▶ **Work order**:
From the entries below, retype only the lines from the one with "Definition rel_bytes (p" through the one with "Lemma length_patch b", exactly as written.

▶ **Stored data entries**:
(* ===== verification/JitCode.v ===== *)
(** Generated code as a list of instructions whose jumps still have symbolic targets.

    [lay] says that a generator has appended such a list to the buffer and recorded its jumps;
    [resolve_coded] shows that after [resolve_jumps] the machine decodes exactly these
    instructions, each jump leading to its target.  [sim] is the correctness of a list of
    instructions: from a state with [P] the machine reaches the end in a state with [Q], or
    leaves through a jump to another block in a state with [E]. *)

From S2P Require Import Prelude.
From S2P Require Import JitEmit.
From S2P Require Import JitAlloc.
From S2P Require Import JitGen.
From S2P Require Import X86.
From S2P Require Import X86Proofs.
From S2P Require Import JitEmitProofs.

(** * Symbolic code *)

Inductive target : Set := TOff (o : Z) | TPc (pc : Z).
(** A jump without target is one whose record has not been made yet. *)
Inductive sinsn : Set := SI (i : xinsn) | SJ (c : option xcond) (t : option target).

Definition jins (c : option xcond) (rel : Z) : xinsn :=
  match c with Some c => Jcc c rel | None => Jmp rel end.
Definition jop (c : option xcond) : list Z :=
  match c with Some c => [0x0f; cond_code c] | None => [0xe9] end.
Lemma encode_jins c rel : encode (jins c rel) = jop c ++ le 4 rel.
Proof. by destruct c. Qed.

Definition raw (s : sinsn) : list Z :=
  match s with SI i => encode i | SJ c _ => jop c ++ le 4 0 end.
Definition slen (s : sinsn) : Z := Z.of_nat (length (raw s)).
Definition raw_all (l : list sinsn) : list Z := concat (raw <$> l).
Definition csize (l : list sinsn) : Z := Z.of_nat (length (raw_all l)).

(** The record of a jump whose displacement is at [loc]. *)
Definition rec_of (loc : Z) (t : target) : jump_t :=
  match t with TOff o => mk_jump loc 0 o | TPc pc => mk_jump loc pc 0 end.
Fixpoint records (off : Z) (l : list sinsn) : list jump_t :=
  match l with
  | [] => []
  | s :: l =>
      match s with
      | SJ _ (Some t) => rec_of (off + slen s - 4) t :: records (off + slen s) l
      | _ => records (off + slen s) l
      end
  end.

Definition wf_sinsn (size : Z) (s : sinsn) : Prop :=
  match s with
  | SI i => wf_xinsn i
  | SJ _ (Some (TOff o)) => 0 < o <= size
  | SJ _ _ => True
  end.

Lemma raw_all_app l1 l2 : raw_all (l1 ++ l2) = raw_all l1 ++ raw_all l2.
Proof. unfold raw_all. by rewrite fmap_app, concat_app. Qed.
Lemma csize_app l1 l2 : csize (l1 ++ l2) = csize l1 + csize l2.
Proof. unfold csize. rewrite raw_all_app, length_app. lia. Qed.
Lemma csize_cons s l : csize (s :: l) = slen s + csize l.
Proof. unfold csize, slen, raw_all. cbn. rewrite length_app. lia. Qed.
Lemma csize_nonneg l : 0 <= csize l.
Proof. unfold csize. lia. Qed.
Lemma records_app off l1 l2 :
  records off (l1 ++ l2) = records off l1 ++ records (off + csize l1) l2.
Proof.
  revert off. induction l1 as [|s l1 IH]; intros off; cbn [app records].
  { by rewrite Z.add_0_r. }
  rewrite csize_cons, Z.add_assoc, IH. by destruct s as [|? []].
Qed.

(** The state [j'] is [j] with the code appended. *)
Record lay (j j' : jit_state) (l : list sinsn) : Prop := {
  lay_offset : offset j' = offset j + csize l;
  lay_fits : offset j' <= jsize j;
  lay_buf : buf j' = buf_write (buf j) (offset j) (raw_all l);
  lay_jumps : exists new, jumps j' = jumps j ++ new /\ new ≡ₚ records (offset j) l;
  lay_size : jsize j' = jsize j;
  lay_wf : Forall (wf_sinsn (jsize j)) l }.

Lemma lay_nil j j' :
  jwf j -> offset j' = offset j -> buf j' = buf j -> jumps j' = jumps j -> jsize j' = jsize j ->
  lay j j' [].
Proof.
  intros [] Ho Hb Hj Hs. split.
  - change (csize []) with 0. lia.
  - lia.
  - unfold raw_all. cbn. by rewrite buf_write_nil by lia.
  - exists []. by rewrite app_nil_r.
  - done.
  - by constructor.
Qed.
Lemma lay_app j1 j2 j3 l1 l2 :
  jwf j1 -> lay j1 j2 l1 -> lay j2 j3 l2 -> lay j1 j3 (l1 ++ l2).
Proof.
  intros [] [O1 F1 B1 (n1 & N1 & P1) S1 W1] [O2 F2 B2 (n2 & N2 & P2) S2 W2].
  split.
  - rewrite csize_app. lia.
  - lia.
  - rewrite raw_all_app, B2, B1, O1. unfold csize in *. apply buf_write_app; lia.
  - exists (n1 ++ n2). rewrite N2, N1, <- app_assoc, records_app. split; [done|].
    rewrite P1, P2, O1. done.
  - congruence.
  - apply Forall_app. split; [done|]. by rewrite <- S1.
Qed.
Lemma lay_emitted i j j' : appended (encode i) j j' -> wf_xinsn i -> lay j j' [SI i].
Proof.
  intros [-> H] Hw. split; cbn.
  - unfold csize, raw_all. cbn. by rewrite app_nil_r.
  - done.
  - unfold raw_all. cbn. by rewrite app_nil_r.
  - exists []. by rewrite app_nil_r.
  - done.
  - by repeat constructor.
Qed.

(** * Patching *)

Lemma buf_write_lookup_in b off d k :
  0 <= off -> (Z.to_nat off + length d <= length b)%nat -> (k < length d)%nat ->
  buf_write b off d !! (Z.to_nat off + k)%nat = d !! k.
Proof.
  intros Ho Hl Hk. unfold buf_write.
  rewrite lookup_app_r by (rewrite length_take; lia). rewrite length_take, Nat.min_l by lia.
  rewrite lookup_app_l by lia. f_equal. lia.
Qed.
Lemma buf_write_lookup_out b off d i :
  0 <= off -> (Z.to_nat off + length d <= length b)%nat ->
  (i < Z.to_nat off \/ Z.to_nat off + length d <= i)%nat -> buf_write b off d !! i = b !! i.
Proof.
  intros Ho Hl [Hi|Hi]; unfold buf_write.
  - rewrite lookup_app_l by (rewrite length_take; lia). by rewrite lookup_take_lt.
  - rewrite lookup_app_r by (rewrite length_take; lia). rewrite length_take, Nat.min_l by lia.
    rewrite lookup_app_r by lia. rewrite lookup_drop. f_equal. lia.
Qed.

(** The displacement fields of two jumps do not overlap. *)
Definition far (p q : jump_t) : Prop :=
  offset_loc p + 4 <= offset_loc q \/ offset_loc q + 4 <= offset_loc p.
Fixpoint all_far (l : list jump_t) : Prop :=
  match l with [] => True | p :: l => Forall (far p) l /\ all_far l end.
#[export] Instance all_far_proper : Proper ((≡ₚ) ==> iff) all_far.
Proof.
  assert (forall l1 l2, l1 ≡ₚ l2 -> all_far l1 -> all_far l2) as H.
  { induction 1 as [|p l1 l2 HP IH|p q l|l1 l2 l3 ? IH1 ? IH2]; cbn; try done.
    - intros [H1 H2]. split; [by rewrite <- HP|auto].
    - rewrite !Forall_cons. intros [[? ?] [? ?]]. unfold far in *. repeat split; auto. lia.
    - auto. }
  intros l1 l2 HP. split; by apply H.
Qed.

Section Patch.
Context (j : jit_state).

Definition in_buf (b : list Z) (p : jump_t) : Prop :=
  0 <= offset_loc p /\ (Z.to_nat (offset_loc p) + 4 <= length b)%nat.
Definition rel_bytes (p : jump_t) : list Z := le 4 (u32 (jump_target j p - (offset_loc p + 4))).
Lemma length_rel_bytes p : length (rel_bytes p) = 4%nat.
Proof. apply length_le. Qed.

Lemma patch_jump_eq b p : patch_jump j b p = buf_write b (offset_loc p) (rel_bytes p).
Proof. done. Qed.

Lemma length_patch b p : in_buf b p -> length (patch_jump j b p) = length b.
Proof. intros []. rewrite patch_jump_eq. apply length_buf_write; [done|]. by rewrite length_rel_bytes. Qed.
Lemma length_patches l : forall b, Forall (in_buf b) l -> length (foldl (patch_jump j) b l) = length b.
Proof.
  induction l as [|p l IH]; intros b H; [done|]. apply Forall_cons in H as [H1 H2]. cbn.
  assert (length (patch_jump j b p) = length b) as E by (by apply length_patch).
  rewrite IH; [done|]. apply (Forall_impl _ _ _ H2). unfold in_buf. intros q. by rewrite E.
Qed.
Lemma patches_out l i : forall b,
  Forall (in_buf b) l ->
  Forall (fun p => (i < Z.to_nat (offset_loc p) \/ Z.to_nat (offset_loc p) + 4 <= i)%nat) l ->
  foldl (patch_jump j) b l !! i = b !! i.
Proof.
  induction l as [|p l IH]; intros b H Hi; [done|].
  apply Forall_cons in H as [[H0 H1] H2]. apply Forall_cons in Hi as [Hp Hi]. cbn.
  assert (length (patch_jump j b p) = length b) as E by (by apply length_patch).
  rewrite IH; [|apply (Forall_impl _ _ _ H2); unfold in_buf; intros q; by rewrite E|done].
  rewrite patch_jump_eq. apply buf_write_lookup_out; rewrite ?length_rel_bytes; lia.
Qed.
Lemma patches_in l p k : forall b,
  Forall (in_buf b) l -> all_far l -> p ∈ l -> (k < 4)%nat ->
  foldl (patch_jump j) b l !! (Z.to_nat (offset_loc p) + k)%nat = rel_bytes p !! k.
Proof.
  induction l as [|q l IH]; intros b H Hf Hp Hk; [by apply elem_of_nil in Hp|].
  apply Forall_cons in H as [[H0 H1] H2]. destruct Hf as [Hq Hf]. cbn [foldl].
  assert (length (patch_jump j b q) = length b) as E by (by apply length_patch).
  assert (Forall (in_buf (patch_jump j b q)) l) as H2'.
  { apply (Forall_impl _ _ _ H2). unfold in_buf. intros x. by rewrite E. }
  apply elem_of_cons in Hp as [->|Hp]; [|by apply IH].
  rewrite patches_out; [|done|].
  - rewrite patch_jump_eq. apply buf_write_lookup_in; rewrite ?length_rel_bytes; lia.
  - rewrite Forall_forall in *. intros x Hx. specialize (Hq x Hx). destruct (H2 x Hx).
    unfold far in Hq. lia.
Qed.
End Patch.

(** * Resolution *)

(** Where a jump to a guest address leads; [None] is the next instruction. *)
Definition rho (j : jit_state) (pc : Z) : option Z :=
  if pc =? TARGET_PC_EXIT then Some (exit_loc j)
  else if pc =? TARGET_PC_RETPOLINE then Some (retpoline_loc j)
  else find_offset pc (offset_map j).
Definition tloc (r : Z -> option Z) (next : Z) (t : target) : Z :=
  match t with TOff o => o | TPc pc => default next (r pc) end.
Definition sres (r : Z -> option Z) (next : Z) (s : sinsn) : xinsn :=
  match s with
  | SI i => i
  | SJ c (Some t) => jins c (tloc r next t - next)
  | SJ c None => jins c 0
  end.

Lemma jump_target_rec j loc t :
  (forall o, t = TOff o -> o <> 0) -> jump_target j (rec_of loc t) = tloc (rho j) (loc + 4) t.
Proof.
  intros Ho. destruct t as [o|pc]; unfold jump_target; cbn.
  - specialize (Ho o eq_refl). by replace (o =? 0) with false by lia.
  - unfold rho. destruct (pc =? TARGET_PC_EXIT); [done|]. by destruct (pc =? TARGET_PC_RETPOLINE).
Qed.

(** At [off] the machine decodes the list of instructions. *)
Fixpoint code_in (B : list Z) (r : Z -> option Z) (off : Z) (l : list sinsn) : Prop :=
  match l with
  | [] => True
  | s :: l =>
      let next := off + slen s in
      0 <= off /\ (Z.to_nat next <= length B)%nat /\
      decode (drop (Z.to_nat off) B) = Some (sres r next s, drop (Z.to_nat next) B) /\
      code_in B r next l
  end.
Lemma code_in_app B r off l1 l2 :
  code_in B r off (l1 ++ l2) <-> code_in B r off l1 /\ code_in B r (off + csize l1) l2.
Proof.
  revert off. induction l1 as [|s l1 IH]; intros off; cbn [app code_in].
  { rewrite Z.add_0_r. tauto. }
  rewrite IH, csize_cons, Z.add_assoc. tauto.
Qed.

▶ **Answer**:
Definition rel_bytes (p : jump_t) : list Z := le 4 (u32 (jump_target j p - (offset_loc p + 4))).
Lemma length_rel_bytes p : length (rel_bytes p) = 4%nat.
Proof. apply length_le. Qed.

Lemma patch_jump_eq b p : patch_jump j b p = buf_write b (offset_loc p) (rel_bytes p).
Proof. done. Qed.

Lemma length_patch b p : in_buf b p -> length (patch_jump j b p) = length b.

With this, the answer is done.